(* ===== verification/MediaProcessor.v ===== *)
(** * Sending to one session: [svs_adapter_media_processor.cpp], lines 16-445

    A [CDirectProcessor] sends the blocks it is given on its session; a block
    the session does not take is duplicated into a [CPacketList] of at most 100
    blocks, which is sent first the next time. [CStreamMediaProcessorSet] is the
    list of the processors of an input stream.

    What lies outside (the clock, the sessions, the heap of message blocks) is
    a state [W] reached through the interface [MediaEnv]. A block [B] is a header
    of a data block [D]; a name of a header is not used again. [mb_bytes] are the
    bytes from [rd_ptr] to [wr_ptr], [mb_store] is a write through the pointer
    [rd_ptr]. Pointers are not [NULL]. An [event] is a call that leaves the
    component; [None] is an access outside a buffer. *)

From S2P Require Import Prelude RtpPacket DataStat.
Open Scope Z_scope.

Class MediaEnv (W B D Sess : Type) : Type := {
  time_now : W -> Z * W;
  findSession : Z -> W -> option Sess * W;
  releaseSession : Sess -> W -> W;
  getStreamId : Sess -> Z;
  sendMediaData : Sess -> B -> W -> SVS_RET_CODE * W;
  mb_duplicate : B -> W -> option B * W;
  mb_bytes : B -> W -> list Z;
  mb_store : B -> list Z -> W -> W;
  freeMediaBlock : B -> W -> W;
  data_block : B -> D }.

(** [ACE_Message_Block::duplicate] shares the data block. *)
Class MediaEnvLaws (W B D Sess : Type) `{MediaEnv W B D Sess} : Prop := {
  duplicate_data b b' w w' : mb_duplicate b w = (Some b', w') -> data_block b' = data_block b }.

Section Processor.
Context {W B D Sess : Type} `{!MediaEnv W B D Sess}.

Inductive event : Type :=
| Sent (b : B) (r : SVS_RET_CODE)
| Duplicated (b b' : B)
| Freed (b : B)
| Released (s : Sess).

Record CPacketList : Type := { m_PacketList : list B; m_SessionId : Z }.

Definition MAX_BUF_PACKET_NUM : Z := 100.
Definition CPacketList_new : CPacketList := {| m_PacketList := []; m_SessionId := 0 |}.

Record CDirectProcessor : Type := {
  m_SendSessionId : Z;
  m_pSendSession : option Sess;
  m_dataStat : CDataStat;
  m_PacketBuf : CPacketList;
  m_SavePacketNum : Z;
  m_DropPacketNum : Z }.

Definition with_session (id : Z) (s : option Sess) (this : CDirectProcessor) : CDirectProcessor :=
  {| m_SendSessionId := id; m_pSendSession := s; m_dataStat := m_dataStat this;
     m_PacketBuf := m_PacketBuf this; m_SavePacketNum := m_SavePacketNum this;
     m_DropPacketNum := m_DropPacketNum this |}.
Definition with_stat (d : CDataStat) (this : CDirectProcessor) : CDirectProcessor :=
  {| m_SendSessionId := m_SendSessionId this; m_pSendSession := m_pSendSession this;
     m_dataStat := d; m_PacketBuf := m_PacketBuf this;
     m_SavePacketNum := m_SavePacketNum this; m_DropPacketNum := m_DropPacketNum this |}.
Definition with_buf (b : CPacketList) (this : CDirectProcessor) : CDirectProcessor :=
  {| m_SendSessionId := m_SendSessionId this; m_pSendSession := m_pSendSession this;
     m_dataStat := m_dataStat this; m_PacketBuf := b;
     m_SavePacketNum := m_SavePacketNum this; m_DropPacketNum := m_DropPacketNum this |}.
Definition with_counts (saved dropped : Z) (this : CDirectProcessor) : CDirectProcessor :=
  {| m_SendSessionId := m_SendSessionId this; m_pSendSession := m_pSendSession this;
     m_dataStat := m_dataStat this; m_PacketBuf := m_PacketBuf this;
     m_SavePacketNum := saved; m_DropPacketNum := dropped |}.

(** A method works on the processor and what is outside of it. *)
Abbreviation PM := (M (CDirectProcessor * W) event).

Definition this : PM CDirectProcessor := s ← get; mret s.1.
Definition update (f : CDirectProcessor -> CDirectProcessor) : PM unit :=
  modify (fun s => (f s.1, s.2)).
(** A call of the environment. *)
Definition outside {A} (f : W -> A * W) : PM A :=
  s ← get; modify (fun s' => (s'.1, (f s.2).2)) ;; mret (f s.2).1.

Definition mb_length (b : B) : PM Z := outside (fun w => (u32 (zlen (mb_bytes b w)), w)).

Definition session_send (s : Sess) (b : B) : PM SVS_RET_CODE :=
  r ← outside (sendMediaData s b); tell (Sent b r) ;; mret r.
Definition free_block (b : B) : PM unit :=
  outside (fun w => (tt, freeMediaBlock b w)) ;; tell (Freed b).

(** *** [CStreamMediaProcessor] *)

Definition statFlux (flux : Z) : PM unit :=
  now ← outside time_now;
  update (fun p => with_stat (addFlux now flux (m_dataStat p)) p).
Lemma ps_send_ok a b s : ps_ok s -> exists s' o, ps_send a b s = Some (s', o) /\ ps_ok s' /\
  forall n, ps_has s' n -> ps_has s n.
Proof.
  destruct s as [s|s]; cbn; intros Hs; destruct (set_send_ok a b s Hs) as (s' & o & -> & H1 & H2);
    by eexists _, _.
Qed.

Lemma ps_destroy_ok a s : ps_ok s -> is_Some (ps_destroy a s).
Proof. destruct s; cbn; apply set_destroy_ok. Qed.

Lemma added_app l k : added (l ++ k) = added l ++ added k.
Proof. apply omap_app. Qed.

Lemma handle_ok alloc a m e l : good (l ++ [m]) -> entry_ok (proc_id <$> added l) e ->
  exists e' o, handle alloc a m e = Some (e', o) /\ entry_ok (proc_id <$> added (l ++ [m])) e'.
Proof.
  intros [Hok Hnd] He. rewrite added_app in *.
  rewrite fmap_app in *. apply NoDup_app in Hnd as (_ & Hnd & _). apply Forall_app in Hok as [_ Hok].
  unfold handle, ProcessMediaData, ProcessAddSession, ProcessDelSession.
  unfold added in *. simpl in *. destruct (content m) as [b|p recv send|p|b]; simpl in *.
  - rewrite app_nil_r in *. destruct e as [[s|]|]; [|done|by eexists _, _]. destruct He as [Hs Hh].
    destruct (ps_send_ok a b s Hs) as (s' & o & -> & Hs' & Hh'). eexists _, _. split; [done|]. split; eauto.
  - apply Forall_cons in Hok as [Hp _].
    assert (forall s, ps_ok s -> (forall n, ps_has s n -> n ∈ proc_id <$> added l) ->
      exists s', ps_add p s = (RET_OK, s') /\ entry_ok ((proc_id <$> added l) ++ [proc_id p]) (Some (Some s'))) as Hadd.
    { intros s Hs Hh. destruct (ps_add_ok p s Hp Hs) as (s' & -> & Hs' & Hh').
      - intros Hn. apply Hh in Hn. by eapply Hnd; [|constructor].
      - exists s'. split; [done|]. split; [done|]. intros n [->|Hn]%Hh'; apply elem_of_app; [right|left; auto].
        by constructor. }
    destruct e as [[s|]|]; [|done|].
    + destruct He as [Hs Hh]. destruct (Hadd s Hs Hh) as (s' & -> & He'). rewrite decide_True by done.
      by eexists _, _.
    + destruct alloc; simpl; [|by eexists _, _].
      destruct (ps_new_ok (wants_ps recv send)) as [Hs Hh].
      destruct (Hadd _ Hs) as (s' & -> & He'); [by intros n Hn%Hh|].
      rewrite decide_True by done. by eexists _, _.
  - rewrite app_nil_r in *. destruct e as [[s|]|]; [|done|by eexists _, _]. destruct He as [Hs Hh].
    destruct (ps_del_ok a p s Hs) as (r & s' & o & -> & Hs' & Hh'). simpl. case_decide.
    + destruct (ps_destroy_ok a s' Hs') as [o' ->]. by eexists _, _.
    + eexists _, _. split; [done|]. split; eauto.
  - rewrite app_nil_r. by eexists _, _.
Qed.

Lemma good_prefix l k : good (l ++ k) -> good l.
Proof.
  unfold good. rewrite added_app, fmap_app, Forall_app, NoDup_app. tauto.
Qed.

Lemma stream_run_ok l e o : stream_run l e o -> good l -> entry_ok (proc_id <$> added l) e.
Proof.
  induction 1 as [|l e o alloc a m e' o' _ IH H]; intros Hg; [done|].
  destruct (handle_ok alloc a m e l Hg (IH (good_prefix _ _ Hg))) as (e2 & o2 & E2 & Hok). congruence.
Qed.

(** A thread in the loop does not fault on the block it has, nor on its queue. *)
Lemma loop_ok n c acc o i t cur : inv n c acc o -> (forall id, good (of_stream id acc)) ->
  threads c !! i = Some (T_loop t cur) ->
  is_Some (thread_take t (exchange c)) /\
  forall m alloc a, cur = Some m -> exists x o', thread_handle alloc a t m (exchange c) = Some (x, o') /\
    queue_at t x = queue_at t (exchange c) /\ m_bRunning x = m_bRunning (exchange c).
Proof.
  intros Hinv Hg Hi.
  destruct (inv_ok _ _ _ _ Hinv (T_loop t cur)) as (l & mm & Hq & Hm & Hf & Hok); [by eapply list_elem_of_lookup_2|].
  unfold thread_take, thread_handle. rewrite Hq, Hm. split; [by destruct l; eexists|]. intros m alloc a ->.
  apply Forall_cons in Hf as [Hf _]. destruct (Hok (PuStreamId m) Hf) as (d & Hd & Hr).
  cbn [current app] in Hd. rewrite of_stream_cons, decide_True, app_assoc in Hd by done.
  specialize (Hg (PuStreamId m)). rewrite Hd in Hg. apply good_prefix in Hg.
  destruct (handle_ok alloc a m _ d Hg (stream_run_ok _ _ _ Hr (good_prefix _ _ Hg))) as (e & o' & -> & _).
  eexists _, _. split; [done|]. by rewrite queue_at_set_map.
Qed.

(** C17: with every processor in order and added to its stream once, no thread
    ever faults, whatever the interleaving: not on its queue, nor on a block. *)
Theorem exchange_no_fault n c0 c acc o i t cur : started n c0 -> steps c0 acc o c ->
  (forall id, good (of_stream id acc)) -> threads c !! i = Some (T_loop t cur) ->
  is_Some (thread_take t (exchange c)) /\
  forall m alloc a, cur = Some m -> is_Some (thread_handle alloc a t m (exchange c)).
Proof.
  intros H0 Hs Hg Hi. pose proof (inv_steps _ _ _ _ _ H0 Hs) as Hinv.
  destruct (loop_ok _ _ _ _ _ _ _ Hinv Hg Hi) as [H1 H2]. split; [done|].
  intros m alloc a Hm. destruct (H2 m alloc a Hm) as (x & o' & -> & _). by eexists.
Qed.

End Safe.

(** C34: while the exchange runs, the thread of a stream gets through its queue by
    turns of its own, as many as the queue says and whatever these turns find
    outside: either all the accepted blocks of the stream are then handled, and what
    was done for it is their run, or a turn found a block (of this stream or of
    another one of the thread) whose set was deleted or does not return from a
    call, as [ps_found_data_stuck] shows of [CStreamPsMediaProcessorSet]. With sets
    that keep to [ProcessorSetLaws], and processors in order that are added once, only
    the first happens. *)
Theorem exchange_progress n c0 c acc o id : started n c0 -> steps c0 acc o c -> m_bRunning (exchange c) = true ->
  exists i k, forall ans : list (bool * A), length ans = k ->
    let handled := exists c' o' e, turns ans i c = Some (c', o') /\ steps c [] o' c' /\
      stream_run (of_stream id acc) e (events_of id (o ++ o')) in
    (handled \/
     exists j a c' o' m mm, ans !! j = Some a /\ turns (take j ans) i c = Some (c', o') /\ steps c [] o' c' /\
       threads c' !! i = Some (T_loop (id mod n) (Some m)) /\
       map_at (id mod n) (exchange c') = Some (Some mm) /\ held_up a.2 m (mm !! PuStreamId m)) /\
    (forall proc_id proc_ok, ProcessorSetLaws PS1 A P B E proc_id proc_ok ->
      ProcessorSetLaws PS2 A P B E proc_id proc_ok ->
      (forall id, good proc_id proc_ok (of_stream id acc)) -> handled).
Proof.
  intros H0 Hs Hrun. pose proof (inv_steps _ _ _ _ _ H0 Hs) as Hinv.
  destruct (inv_stream_thread _ _ _ _ id Hinv) as (i & th & Hi & Ht & Hok).
  destruct th as [|t|t cur|t]; [done|done| |by apply (running_loops _ _ _ _ _ i t H0 Hs Hrun) in Hi].
  injection Ht as ->. destruct Hok as (l & mm & Hq & _).
  exists i, (length (current cur) + 2 * length l)%nat. intros ans Hlen handled.
  assert (forall c' o', turns ans i c = Some (c', o') -> at_work n c' acc (o ++ o') i (id mod n) None [] -> handled) as Hdone.
  { intros c' o' Et1 [Hinv' Hi' _ Hq'].
    destruct (inv_ok _ _ _ _ Hinv' (T_loop (id mod n) None)) as (l' & mm' & Hq2 & _ & _ & Hok);
      [by eapply list_elem_of_lookup_2|].
    rewrite Hq' in Hq2. injection Hq2 as <-. destruct (Hok id eq_refl) as (d & H1 & H2).
    cbn in H1. rewrite app_nil_r in H1. subst d. exists c', o', (mm' !! id). split; [done|].
    split; [by eapply turns_steps|done]. }
  destruct (turns_drain n i (id mod n) acc ans c o cur l ltac:(by split) Hlen)
    as [(c' & o' & Et1 & Hw)|(j & a & c' & o' & m & l' & Hj & Et1 & [Hinv' Hi' _ _] & Hn)].
  { split; [left|intros _ _ _ _ _]; by eapply Hdone. }
  split.
  - right. destruct (inv_ok _ _ _ _ Hinv' (T_loop (id mod n) (Some m))) as (? & mm' & _ & Hmm & _);
      [by eapply list_elem_of_lookup_2|].
    exists j, a, c', o', m, mm'. split_and!; [done|done|by eapply turns_steps|done|done|].
    unfold thread_handle in Hn. rewrite Hmm in Hn. apply (handle_held_up a.1).
    by destruct (handle a.1 a.2 m (mm' !! PuStreamId m)) as [[??]|].
  - intros proc_id proc_ok L1 L2 Hg. exfalso.
    destruct (loop_ok proc_id proc_ok _ _ _ _ _ _ _ Hinv' Hg Hi') as [_ Hh].
    destruct (Hh m a.1 a.2 eq_refl) as (x & o1 & E1 & _). congruence.
Qed.

(** C8: whatever the interleaving of callers and threads, what was done for a
    stream is the run, alone and in order, of the first of its accepted blocks; the
    others are, in order, in the queue of its thread (with the block in hand), and
    the entry of the table is the one that run leaves. *)
Theorem stream_order n c0 c acc o id : started n c0 -> steps c0 acc o c ->
  exists i th done, threads c !! i = Some th /\ thread_idx th = Some (id mod n) /\
    match th with
    | T_loop t cur => exists l m,
        queue_at t (exchange c) = Some (Queue l) /\ map_at t (exchange c) = Some (Some m) /\
        of_stream id acc = done ++ of_stream id (current cur ++ l) /\
        stream_run done (m !! id) (events_of id o)
    | _ => exists rest e, of_stream id acc = done ++ rest /\ stream_run done e (events_of id o)
    end.
Proof.
  intros H0 Hs. pose proof (inv_steps _ _ _ _ _ H0 Hs) as Hinv.
  destruct (inv_stream_thread _ _ _ _ id Hinv) as (i & th & Hi & Ht & Hok).
  destruct th as [|t|t cur|t]; [done|done| |]; injection Ht as Ht.
  - subst t. destruct Hok as (l & m & Hq & Hm & _ & Hok). destruct (Hok id eq_refl) as (d & H1 & H2).
    exists i, (T_loop (id mod n) cur), d. split_and!; [done..|]. by exists l, m.
  - subst t. destruct (Hok id eq_refl) as (d & rest & e & H1 & H2). exists i, (T_done (id mod n)), d.
    split_and!; [done..|]. by exists rest, e.
Qed.

(** ** The start *)

Definition boot (x : CStreamMediaExchange) : conf :=
  {| exchange := x; threads := replicate (Z.to_nat (m_ulThreadNum x)) T_ready |}.

(** The exchange when [k] of the threads are in their loop. *)
Definition booted (n k : nat) : conf :=
  {| exchange := {| m_ulThreadIdx := Z.of_nat k; m_ulThreadNum := Z.of_nat n; m_bRunning := true;
       m_pDataExchangeQueue := Some (replicate k (Queue []) ++ replicate (n - k) NoQueue);
       m_pMediaExchangeMap := Some (replicate k (Some ∅) ++ replicate (n - k) None) |};
     threads := ((fun t => T_loop t None) <$> seqZ 0 (Z.of_nat k)) ++ replicate (n - k) T_ready |}.

Lemma Init_boot n : 0 < n -> 
  let '(r, x) := Init true true true true n CStreamMediaExchange_new in
  r = RET_OK /\ boot x = booted (Z.to_nat n) 0.
Proof.
  intros Hn. unfold Init. destruct (Z.eqb_spec n 0) as [|_]; [lia|]. cbn. split; [done|].
  unfold boot, booted, with_arrays. cbn. rewrite Nat.sub_0_r, Z2Nat.id by lia. done.
Qed.

Lemma insert_replicate_next {T} (u v : T) k n : (k < n)%nat ->
  <[k := v]> (replicate k v ++ replicate (n - k) u) = replicate (S k) v ++ replicate (n - S k) u.
Proof.
  intros Hk. replace (n - k)%nat with (S (n - S k)) by lia.
  rewrite (replicate_S_end k v), <-app_assoc. cbn. rewrite insert_app_r_alt by (rewrite length_replicate; lia).
  rewrite length_replicate, Nat.sub_diag. done.
Qed.

Lemma booted_next n k : (k < n)%nat -> Z.of_nat n < 2 ^ 32 ->
  exists c, step (booted n k) [] [] c /\ step c [] [] (booted n (S k)).
Proof.
  intros Hk Hn. set (x0 := exchange (booted n k)). set (x1 := (getThreadIndex x0).2).
  assert (threads (booted n k) !! k = Some T_ready) as Hr.
  { cbn. rewrite lookup_app_r; rewrite length_fmap, length_seqZ; [|lia].
    rewrite lookup_replicate_2; [done|lia]. }
  exists (set_thread k (T_begin (Z.of_nat k)) x1 (booted n k)). split; [by eapply step_index|].
  replace (booted n (S k)) with
    (set_thread k (if true then T_loop (Z.of_nat k) None else T_done (Z.of_nat k))
       (set_map (Z.of_nat k) (Some ∅) (set_queue (Z.of_nat k) (Queue []) x1))
       (set_thread k (T_begin (Z.of_nat k)) x1 (booted n k))).
  - eapply (step_begin _ k (Z.of_nat k) true true true true); [|done]. by eapply set_thread_lookup.
  - unfold set_thread, booted. cbn [threads exchange]. rewrite list_insert_insert_eq. f_equal.
    + unfold set_map, set_queue, with_arrays. cbn. rewrite Nat2Z.id, !insert_replicate_next by done.
      f_equal. unfold u32, wrap. rewrite Z.mod_small by lia. lia.
    + replace (n - k)%nat with (S (n - S k)) by lia. rewrite seqZ_S.
      rewrite fmap_app, <-app_assoc. cbn. rewrite insert_app_r_alt by (rewrite length_fmap, length_seqZ; lia).
      rewrite length_fmap, length_seqZ, Nat2Z.id, Nat.sub_diag. done.
Qed.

(EXERCISE DIRECTIONS): Look in the material above for the line with "injection Ht as ->." and the line with "destruct (loop_ok proc_id", and transcribe exactly those lines and all lines between them, nothing more.

(ANSWER SPACE):
  injection Ht as ->. destruct Hok as (l & mm & Hq & _).
  exists i, (length (current cur) + 2 * length l)%nat. intros ans Hlen handled.
  assert (forall c' o', turns ans i c = Some (c', o') -> at_work n c' acc (o ++ o') i (id mod n) None [] -> handled) as Hdone.
  { intros c' o' Et1 [Hinv' Hi' _ Hq'].
    destruct (inv_ok _ _ _ _ Hinv' (T_loop (id mod n) None)) as (l' & mm' & Hq2 & _ & _ & Hok);
      [by eapply list_elem_of_lookup_2|].
    rewrite Hq' in Hq2. injection Hq2 as <-. destruct (Hok id eq_refl) as (d & H1 & H2).
    cbn in H1. rewrite app_nil_r in H1. subst d. exists c', o', (mm' !! id). split; [done|].
    split; [by eapply turns_steps|done]. }
  destruct (turns_drain n i (id mod n) acc ans c o cur l ltac:(by split) Hlen)
    as [(c' & o' & Et1 & Hw)|(j & a & c' & o' & m & l' & Hj & Et1 & [Hinv' Hi' _ _] & Hn)].
  { split; [left|intros _ _ _ _ _]; by eapply Hdone. }
  split.
  - right. destruct (inv_ok _ _ _ _ Hinv' (T_loop (id mod n) (Some m))) as (? & mm' & _ & Hmm & _);
      [by eapply list_elem_of_lookup_2|].
    exists j, a, c', o', m, mm'. split_and!; [done|done|by eapply turns_steps|done|done|].
    unfold thread_handle in Hn. rewrite Hmm in Hn. apply (handle_held_up a.1).
    by destruct (handle a.1 a.2 m (mm' !! PuStreamId m)) as [[??]|].
  - intros proc_id proc_ok L1 L2 Hg. exfalso.
    destruct (loop_ok proc_id proc_ok _ _ _ _ _ _ _ Hinv' Hg Hi') as [_ Hh].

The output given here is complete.